[WHAT YOU SHOULD DO]
Your answer consists of the lines in the data that contain "alone". Copy each of them.

[RECORDS SHOWN]
(* ===== verification/LedgerProps.v ===== *)
(** * The properties of the ledger

    Sessions of the whole ledger, alone and beside others, keep its books and its
    closed periods; the demo system the witnesses run. *)
From Stdlib Require Import ZArith Lia String List.
From stdpp Require Import base gmap list strings.
From S2P Require Import Prelude GoStrings Errors Civil Money Tenant Ledger Period Wallet Category Transaction World.
From S2P Require Import LedgerService PeriodStore PeriodService PeriodTheory PeriodProps Commit WalletService CategoryService.
From S2P Require Import TxStore TxService Books TxTheory BooksOps CategoryTheory LedgerTheory Edits Adapters Balance System.
Local Open Scope string_scope.
Local Open Scope Z_scope.

(** ** The demo system: the wired services over the demo environment *)
Definition demo_uow : Uow := run_in_tx.
Definition demo_namer : Namer := None.
Definition cash : WalletParams := mkWalletParams " Cash " "cash" "" "idr" false.
Definition demo_input (wallet : uuid) (kind : string) (minor : Z) : RecordInput :=
  mkRecordInput wallet None kind (New minor IDR) None None " lunch " (1709942400 * 1000000000)%Z.

Section Demo.
Context (E : Env).
Definition demo_ledger_session (ops : list (Ctx * LedgerOp)) (w : World) : World :=
  @ledger_session E demo_unicode demo_tz nopMirror demo_uow (@demo_snapshotter E) ops w.
Definition demo_any_session (ops : list (Ctx * (LedgerOp + EditOp))) (w : World) : World :=
  @any_session E demo_unicode demo_tz nopMirror demo_uow (@demo_snapshotter E) demo_namer ops w.
Definition demo_settings : SettingsReader := @ledger_settings E demo_tz.
Definition demo_settings_laws : @SettingsReaderLaws E demo_settings := @ledger_settings_laws E demo_tz.
Definition demo_record (i : RecordInput) : @M Transaction :=
  @Record_ E nopMirror demo_uow (@walletReaderFor E) (@categoryReaderFor E)
    (@periodResolverAdapter E demo_settings) demo_cx i.
End Demo.

Definition demo_ledger_ops : list (Ctx * LedgerOp) :=
  [ (demo_cx, OpOpenWallet cash (Some (New 500 IDR)) (1709942400 * 1000000000)) ].
Definition opened_world : World := demo_ledger_session demo_env demo_ledger_ops demo_world.

(** Another session records into the demo wallet whenever a transaction is about to begin. *)
Definition busy_env : Env := {|
  env_uuid := fun _ db => demo_fresh db;
  env_now := fun _ => (1709942400 * 1000000000)%Z;
  env_fault := fun _ => None;
  env_other := fun n db => W_db (snd (demo_record demo_env (demo_input 100 "expense" 7) (mkWorld db n)));
  env_sheet := fun _ s => s
|}.

Lemma busy_step n db : ledger_step db (@env_other busy_env n db).
Proof.
  exact (@Record_step demo_env nopMirror nopMirror_laws demo_uow _ _ _
    walletReaderFor_laws categoryReaderFor_laws (@periodResolverAdapter_laws demo_env (demo_settings demo_env) (demo_settings_laws demo_env))
    eq_refl demo_fresh_ids ledger_step ledger_step_pre (fun _ _ S => S)
    (fun _ db => ledger_step_pre.(PreOrder_Reflexive) db) demo_cx (demo_input 100 "expense" 7) (mkWorld db n)).
Qed.
Lemma busy_fresh : @fresh_ids busy_env.
Proof. exact demo_fresh_ids. Qed.
Lemma empty_sound : sound empty_db.
Proof. split; [apply Books_empty | apply empty_chain]. Qed.
Lemma opened_sound : sound (W_db opened_world).
Proof.
  apply (step_sound empty_db); [|exact empty_sound].
  exact (@ledger_session_step demo_env demo_unicode demo_tz nopMirror nopMirror_laws demo_uow (@demo_snapshotter demo_env)
    (@demo_snapshotter_laws demo_env) eq_refl demo_fresh_ids demo_ledger_ops demo_world
    (fun n db => sys_step_pre.(PreOrder_Reflexive) db) empty_chain).
Qed.

(** ** Sessions *)
Section Sessions.
Context `{Env, Unicode, TZDatabase, Mirror, !MirrorLaws, Uow, Snapshotter, !SnapshotterLaws}.

(** C1: Under interference, any session of ledger operations keeps the books in
    order and the periods a chain, and loses no period: every transaction stays
    well formed, with one author, and names a wallet, a category and a period of
    its own project, the wallet in its own currency and the category of its own
    kind, and no two active wallets or categories share a name. *)
Theorem ledger_session_sound ops w : uow = run_in_tx -> fresh_ids ->
  (forall n db, sys_step db (env_other n db)) -> sound (W_db w) ->
  sound (W_db (ledger_session ops w)) /\ grows (W_db w) (W_db (ledger_session ops w)).
Proof.
  intros Hu Hf Hr Hs. pose proof (ledger_session_step Hu Hf ops w Hr (proj2 Hs)) as St.
  split; [eapply step_sound; eauto | apply St, Hs].
Qed.

(** C2: No session of wallet, category or transaction operations, under
    interference from any such operations, changes a closed period: its row, and
    which transactions it holds and what they say, stay as they are. *)
Theorem closed_periods_frozen ops w : uow = run_in_tx -> fresh_ids ->
  (forall n db, ledger_step db (env_other n db)) -> Books (W_db w) ->
  forallb (fun co => entry_op (snd co)) ops = true ->
  forall id p, db_periods (W_db w) !! id = Some p -> IsLocked p = true ->
    db_periods (W_db (ledger_session ops w)) !! id = Some p
    /\ forall i t, t_PeriodID t = Some id ->
         db_txs (W_db w) !! i = Some t <-> db_txs (W_db (ledger_session ops w)) !! i = Some t.
Proof.
  intros Hu Hf Hr B He id p Hp HL.
  destruct (entry_session_frozen Hu Hf ops Hr w He) as [HB _]. destruct (HB B) as [_ F]. exact (F id p Hp HL).
Qed.

(** C36: A session of any operations of the five services, run alone, the
    stale-row edits, category creation and seeding among them, keeps the books
    in order and the periods a chain. *)
Theorem any_session_keeps_books `{Namer} ops w : uow = run_in_tx -> fresh_ids -> quiet -> sound (W_db w) ->
  sound (W_db (any_session ops w)).
Proof. intros Hu Hf Hq Hs. exact (any_session_sound Hu Hf ops Hq w Hs). Qed.
End Sessions.

(** A racing session: the other records into the wallet while this one closes the period and adds a wallet. *)
Definition busy_ops : list (Ctx * LedgerOp) :=
  [ (demo_cx, OpRecord (demo_input 100 "income" 900));
    (demo_cx, OpPeriod (OpClose 200 (mkDate 2024 3 8) 3));
    (demo_cx, OpCreateWallet (mkWalletParams "Bank" "bank" "BCA" "IDR" false));
    (demo_cx, OpDeleteWallet 100) ].
Definition busy_world : World := demo_ledger_session busy_env busy_ops opened_world.

Lemma ledger_session_sound_witness :
  sound (W_db busy_world) /\ grows (W_db opened_world) (W_db busy_world)
  /\ (5 <= size (db_txs (W_db busy_world)))%nat /\ size (db_wallets (W_db busy_world)) = 2%nat.
Proof.
  destruct (@ledger_session_sound busy_env demo_unicode demo_tz nopMirror nopMirror_laws demo_uow (@demo_snapshotter busy_env)
    (@demo_snapshotter_laws busy_env) busy_ops opened_world eq_refl busy_fresh
    (fun n db => ledger_sys _ _ (busy_step n db)) opened_sound) as [Hs Hg].
  split; [exact Hs|]. split; [exact Hg|]. split; vm_compute; [lia | reflexivity].
Defined.

(** The demo world with its first period closed and reopened never. *)
Definition closed_world : World := demo_ledger_session demo_env [(demo_cx, OpPeriod (OpClose 200 (mkDate 2024 3 8) 3))] opened_world.
Definition backdated (kind : string) (minor : Z) : RecordInput :=
  mkRecordInput 100 None kind (New minor IDR) None None "late" (1709600000 * 1000000000)%Z.
Definition frozen_ops : list (Ctx * LedgerOp) :=
  [ (demo_cx, OpRecord (backdated "expense" 3)); (demo_cx, OpRecord (demo_input 100 "income" 900));
    (demo_cx, OpAdjust 100 (New 5000 IDR) (1709942400 * 1000000000) 3); (demo_cx, OpDeleteTx 300) ].

Lemma closed_sound : sound (W_db closed_world).
Proof.
  apply (step_sound (W_db opened_world)); [|exact opened_sound].
  exact (@ledger_session_step demo_env demo_unicode demo_tz nopMirror nopMirror_laws demo_uow (@demo_snapshotter demo_env)
    (@demo_snapshotter_laws demo_env) eq_refl demo_fresh_ids _ opened_world
    (fun n db => sys_step_pre.(PreOrder_Reflexive) db) (proj2 opened_sound)).
Qed.
Lemma closed_periods_frozen_witness :
  let db' := W_db (demo_ledger_session busy_env frozen_ops closed_world) in
  exists p, db_periods (W_db closed_world) !! 200%N = Some p /\ IsLocked p = true
    /\ db_periods db' !! 200%N = Some p /\ (5 <= size (db_txs db'))%nat.
Proof.
  intros db'.
  assert (E : exists p, db_periods (W_db closed_world) !! 200%N = Some p /\ IsLocked p = true)
    by (eexists; split; [vm_compute; reflexivity | vm_compute; reflexivity]).
  destruct E as (p & Hp & HL). exists p. split; [exact Hp|]. split; [exact HL|].
  split; [|vm_compute; lia].
  exact (proj1 (@closed_periods_frozen busy_env demo_unicode demo_tz nopMirror nopMirror_laws demo_uow
    (@demo_snapshotter busy_env) frozen_ops closed_world eq_refl busy_fresh busy_step
    (proj1 closed_sound) eq_refl 200%N p Hp HL)).
Defined.

Definition any_ops : list (Ctx * (LedgerOp + EditOp)) :=
  [ (demo_cx, inr OpSeedDefaults); (demo_cx, inl (OpOpenWallet cash (Some (New 500 IDR)) (1709942400 * 1000000000)));
    (demo_cx, inr (OpCreateCategory "Coffee" "expense" "utensils" "#16a34a")); (demo_cx, inl (OpSettings (mkPatch None (Some "usd") None)));
    (demo_cx, inr (OpCategoryEdit 100 CArchive)); (demo_cx, inr (OpWalletEdit 2100 (WRename "Purse"))) ].
Lemma any_session_keeps_books_witness :
  let db := W_db (demo_any_session demo_env any_ops demo_world) in
  sound db /\ (10 <= size (db_categories db))%nat /\ (size (db_wallets db) = 1)%nat.
Proof.
  intros db. split; [|split; vm_compute; [lia | reflexivity]].
  exact (@any_session_keeps_books demo_env demo_unicode demo_tz nopMirror nopMirror_laws demo_uow (@demo_snapshotter demo_env)
    (@demo_snapshotter_laws demo_env) demo_namer any_ops demo_world eq_refl demo_fresh_ids demo_quiet empty_sound).
Defined.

[YOUR SOLUTION]
    Sessions of the whole ledger, alone and beside others, keep its books and its
(** C36: A session of any operations of the five services, run alone, the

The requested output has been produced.